▸ **Material supplied**:

++++++

(** The body of the loops over track objects. *)
Definition add_track (prefix : string) (track : pyval)
    (tracks : list SongObj.t) : ST S (list SongObj.t) :=
  id <- call (getitem track "id") ;;
  songUrl <- call (concat_str prefix id) ;;
  song <- songobj_from_spotify_url songUrl ;;
  ret (keep song tracks).

Definition from_search_term (query : string) : ST S (list SongObj.t) :=
  result <- spotify_search G query ;;
  tracks <- call (getitem result "tracks") ;;
  items <- call (getitem tracks "items") ;;
  n <- call (len items) ;;
  if (n =? 0)%nat
  then raise (Exn (OtherException "Exception")
                "No song matches found on Spotify")
  else
    songResults <- call (iterate items) ;;
    fold_st (add_track "http://open.spotify.com/track/") songResults [].

Fixpoint album_rounds (rounds : nat) (albumUrl : string)
    (trackResponse : pyval) (albumTracks : list SongObj.t)
    : ST S (option (list SongObj.t)) :=
  match rounds with
  | O => ret None
  | Datatypes.S rounds' =>
      items <- call (getitem trackResponse "items") ;;
      tracks <- call (iterate items) ;;
      albumTracks <- fold_st (add_track "https://open.spotify.com/track/")
                       tracks albumTracks ;;
      next <- call (getitem trackResponse "next") ;;
      if truthy next
      then
        trackResponse <- album_tracks G albumUrl (Some (length albumTracks)) ;;
        album_rounds rounds' albumUrl trackResponse albumTracks
      else ret (Some albumTracks)
  end.

Definition get_album_tracks (rounds : nat) (albumUrl : string)
    : ST S (option (list SongObj.t)) :=
  trackResponse <- album_tracks G albumUrl None ;;
  album_rounds rounds albumUrl trackResponse [].

(** The body of the loop over the entries of a playlist. *)
Definition add_entry (songEntry : pyval) (playlistTracks : list SongObj.t)
    : ST S (list SongObj.t) :=
  track <- call (getitem songEntry "track") ;;
  if is_none track then ret playlistTracks
  else
    id <- call (getitem track "id") ;;
    if is_none id then ret playlistTracks
    else
      songUrl <- call (concat_str "https://open.spotify.com/track/" id) ;;
      song <- songobj_from_spotify_url songUrl ;;
      ret (keep song playlistTracks).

++++++

▸ **What you have to do**: Write down exactly every line of the material above up to and including the line containing "songUrl <- call (concat_str prefix id) ;;".

▸ **Answer section**:
(** The body of the loops over track objects. *)
Definition add_track (prefix : string) (track : pyval)
    (tracks : list SongObj.t) : ST S (list SongObj.t) :=
  id <- call (getitem track "id") ;;
  songUrl <- call (concat_str prefix id) ;;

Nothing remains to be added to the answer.